Instructions for the task. Copy out each line in the material below that has the word "None".

Material for the task.
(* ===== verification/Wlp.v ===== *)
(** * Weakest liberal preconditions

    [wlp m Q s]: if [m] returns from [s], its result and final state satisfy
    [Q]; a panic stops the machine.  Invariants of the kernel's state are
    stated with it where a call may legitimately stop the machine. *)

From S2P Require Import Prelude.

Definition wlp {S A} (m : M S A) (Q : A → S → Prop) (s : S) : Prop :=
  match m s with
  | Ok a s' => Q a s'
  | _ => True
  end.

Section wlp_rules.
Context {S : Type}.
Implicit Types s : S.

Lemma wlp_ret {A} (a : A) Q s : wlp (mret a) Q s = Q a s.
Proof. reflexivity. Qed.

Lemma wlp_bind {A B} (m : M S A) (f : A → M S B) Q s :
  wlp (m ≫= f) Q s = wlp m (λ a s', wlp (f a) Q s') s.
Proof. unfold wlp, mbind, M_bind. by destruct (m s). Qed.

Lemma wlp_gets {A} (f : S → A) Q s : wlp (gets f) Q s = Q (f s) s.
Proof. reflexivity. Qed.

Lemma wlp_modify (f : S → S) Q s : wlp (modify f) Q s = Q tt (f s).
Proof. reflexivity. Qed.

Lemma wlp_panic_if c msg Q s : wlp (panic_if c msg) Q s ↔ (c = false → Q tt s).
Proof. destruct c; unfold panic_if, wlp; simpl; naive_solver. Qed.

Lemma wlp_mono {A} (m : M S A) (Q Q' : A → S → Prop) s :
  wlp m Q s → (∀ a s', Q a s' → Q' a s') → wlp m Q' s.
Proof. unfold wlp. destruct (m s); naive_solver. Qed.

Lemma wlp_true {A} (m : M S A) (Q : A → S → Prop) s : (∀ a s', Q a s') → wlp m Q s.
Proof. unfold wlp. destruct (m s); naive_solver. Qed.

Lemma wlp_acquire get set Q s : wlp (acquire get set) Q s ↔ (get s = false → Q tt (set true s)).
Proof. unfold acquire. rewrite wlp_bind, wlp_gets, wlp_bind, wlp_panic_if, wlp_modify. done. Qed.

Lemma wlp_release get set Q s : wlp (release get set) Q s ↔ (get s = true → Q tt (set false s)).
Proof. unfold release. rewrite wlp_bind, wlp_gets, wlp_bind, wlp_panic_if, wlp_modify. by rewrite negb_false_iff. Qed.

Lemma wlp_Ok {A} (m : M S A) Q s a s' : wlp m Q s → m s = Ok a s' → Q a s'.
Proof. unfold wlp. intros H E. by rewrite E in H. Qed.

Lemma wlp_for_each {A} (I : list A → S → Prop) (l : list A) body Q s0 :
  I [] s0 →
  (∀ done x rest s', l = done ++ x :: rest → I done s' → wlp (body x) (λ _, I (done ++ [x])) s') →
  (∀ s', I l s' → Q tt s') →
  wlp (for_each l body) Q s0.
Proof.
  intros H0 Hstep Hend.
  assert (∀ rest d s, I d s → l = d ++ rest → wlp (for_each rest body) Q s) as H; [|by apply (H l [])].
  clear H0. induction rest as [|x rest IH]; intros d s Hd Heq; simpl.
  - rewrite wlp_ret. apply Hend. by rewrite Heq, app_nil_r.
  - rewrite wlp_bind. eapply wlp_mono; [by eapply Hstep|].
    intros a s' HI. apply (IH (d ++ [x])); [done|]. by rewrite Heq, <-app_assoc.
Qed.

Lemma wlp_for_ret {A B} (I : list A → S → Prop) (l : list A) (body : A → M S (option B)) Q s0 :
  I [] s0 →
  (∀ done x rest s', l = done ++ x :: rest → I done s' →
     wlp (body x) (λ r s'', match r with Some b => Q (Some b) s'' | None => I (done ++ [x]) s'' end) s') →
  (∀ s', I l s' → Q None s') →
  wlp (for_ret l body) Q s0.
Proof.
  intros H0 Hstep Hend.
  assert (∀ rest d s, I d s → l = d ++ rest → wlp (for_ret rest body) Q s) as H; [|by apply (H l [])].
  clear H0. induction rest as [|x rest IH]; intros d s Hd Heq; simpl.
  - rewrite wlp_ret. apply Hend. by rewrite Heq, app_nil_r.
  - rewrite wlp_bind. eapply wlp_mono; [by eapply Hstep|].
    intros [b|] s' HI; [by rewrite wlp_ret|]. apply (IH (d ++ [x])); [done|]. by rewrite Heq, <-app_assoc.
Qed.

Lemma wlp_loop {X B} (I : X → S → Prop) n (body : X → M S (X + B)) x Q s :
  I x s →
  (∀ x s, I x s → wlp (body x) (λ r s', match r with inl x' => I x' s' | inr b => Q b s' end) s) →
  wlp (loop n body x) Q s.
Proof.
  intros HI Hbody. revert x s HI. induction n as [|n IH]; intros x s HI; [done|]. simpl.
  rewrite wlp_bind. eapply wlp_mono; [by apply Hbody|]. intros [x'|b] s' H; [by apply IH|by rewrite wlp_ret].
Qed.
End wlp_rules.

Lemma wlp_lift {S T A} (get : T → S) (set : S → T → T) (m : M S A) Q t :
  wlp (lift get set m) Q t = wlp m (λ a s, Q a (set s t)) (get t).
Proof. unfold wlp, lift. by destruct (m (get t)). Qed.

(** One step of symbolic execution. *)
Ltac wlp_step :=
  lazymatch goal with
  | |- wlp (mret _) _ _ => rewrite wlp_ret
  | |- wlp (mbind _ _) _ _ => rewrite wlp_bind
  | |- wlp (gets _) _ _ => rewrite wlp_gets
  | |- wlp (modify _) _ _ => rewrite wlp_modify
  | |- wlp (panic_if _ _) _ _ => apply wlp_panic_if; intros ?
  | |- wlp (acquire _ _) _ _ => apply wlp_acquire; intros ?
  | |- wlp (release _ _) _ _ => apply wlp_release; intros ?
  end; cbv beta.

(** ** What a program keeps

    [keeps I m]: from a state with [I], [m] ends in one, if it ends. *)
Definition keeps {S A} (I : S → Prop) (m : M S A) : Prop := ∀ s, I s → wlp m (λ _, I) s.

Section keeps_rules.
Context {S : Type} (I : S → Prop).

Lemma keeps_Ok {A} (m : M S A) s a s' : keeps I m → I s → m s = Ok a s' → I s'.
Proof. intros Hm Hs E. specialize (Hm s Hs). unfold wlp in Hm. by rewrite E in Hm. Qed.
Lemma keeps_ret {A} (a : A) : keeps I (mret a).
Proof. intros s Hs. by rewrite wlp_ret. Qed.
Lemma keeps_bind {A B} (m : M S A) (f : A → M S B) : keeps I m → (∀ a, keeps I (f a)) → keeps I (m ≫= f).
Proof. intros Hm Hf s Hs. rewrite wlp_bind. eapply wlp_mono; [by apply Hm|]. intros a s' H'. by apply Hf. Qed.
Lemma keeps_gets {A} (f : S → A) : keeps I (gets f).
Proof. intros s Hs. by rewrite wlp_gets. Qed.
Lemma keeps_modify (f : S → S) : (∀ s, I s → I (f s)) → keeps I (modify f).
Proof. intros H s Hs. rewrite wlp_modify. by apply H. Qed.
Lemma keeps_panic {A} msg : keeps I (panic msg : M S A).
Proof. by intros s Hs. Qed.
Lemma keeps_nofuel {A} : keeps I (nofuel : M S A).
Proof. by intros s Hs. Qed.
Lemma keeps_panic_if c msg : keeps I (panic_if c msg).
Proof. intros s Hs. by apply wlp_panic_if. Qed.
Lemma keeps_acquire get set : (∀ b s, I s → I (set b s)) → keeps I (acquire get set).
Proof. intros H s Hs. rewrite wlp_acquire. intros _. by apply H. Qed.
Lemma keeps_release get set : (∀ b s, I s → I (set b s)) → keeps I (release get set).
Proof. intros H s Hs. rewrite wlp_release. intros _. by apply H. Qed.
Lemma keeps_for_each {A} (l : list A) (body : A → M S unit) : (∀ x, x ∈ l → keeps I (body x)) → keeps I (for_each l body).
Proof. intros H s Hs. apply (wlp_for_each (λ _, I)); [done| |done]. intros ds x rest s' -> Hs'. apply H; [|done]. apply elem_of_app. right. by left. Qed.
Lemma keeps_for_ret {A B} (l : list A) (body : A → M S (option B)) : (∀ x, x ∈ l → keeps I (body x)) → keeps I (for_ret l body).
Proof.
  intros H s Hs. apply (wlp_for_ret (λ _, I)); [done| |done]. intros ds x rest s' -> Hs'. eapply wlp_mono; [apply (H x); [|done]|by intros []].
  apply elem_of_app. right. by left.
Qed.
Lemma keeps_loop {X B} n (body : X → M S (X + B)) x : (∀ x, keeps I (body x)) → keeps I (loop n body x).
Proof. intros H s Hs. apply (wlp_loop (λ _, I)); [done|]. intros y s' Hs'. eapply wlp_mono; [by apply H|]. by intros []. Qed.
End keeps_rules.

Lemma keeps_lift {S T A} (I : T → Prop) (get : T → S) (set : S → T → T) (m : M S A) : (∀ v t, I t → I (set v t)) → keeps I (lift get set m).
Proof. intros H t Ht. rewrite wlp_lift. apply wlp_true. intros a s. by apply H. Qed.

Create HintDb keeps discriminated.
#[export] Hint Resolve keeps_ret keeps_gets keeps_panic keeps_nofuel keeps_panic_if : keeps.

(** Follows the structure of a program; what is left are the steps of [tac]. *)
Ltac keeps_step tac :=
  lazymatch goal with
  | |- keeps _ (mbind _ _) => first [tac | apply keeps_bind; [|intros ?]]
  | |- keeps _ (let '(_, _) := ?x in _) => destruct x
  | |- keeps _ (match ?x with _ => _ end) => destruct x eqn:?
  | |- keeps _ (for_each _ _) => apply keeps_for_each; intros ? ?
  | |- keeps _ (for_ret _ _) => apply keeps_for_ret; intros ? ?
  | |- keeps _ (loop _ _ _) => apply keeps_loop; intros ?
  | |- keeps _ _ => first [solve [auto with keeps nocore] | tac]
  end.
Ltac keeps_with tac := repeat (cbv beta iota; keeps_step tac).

Result.
     wlp (body x) (λ r s'', match r with Some b => Q (Some b) s'' | None => I (done ++ [x]) s'' end) s') →
  (∀ s', I l s' → Q None s') →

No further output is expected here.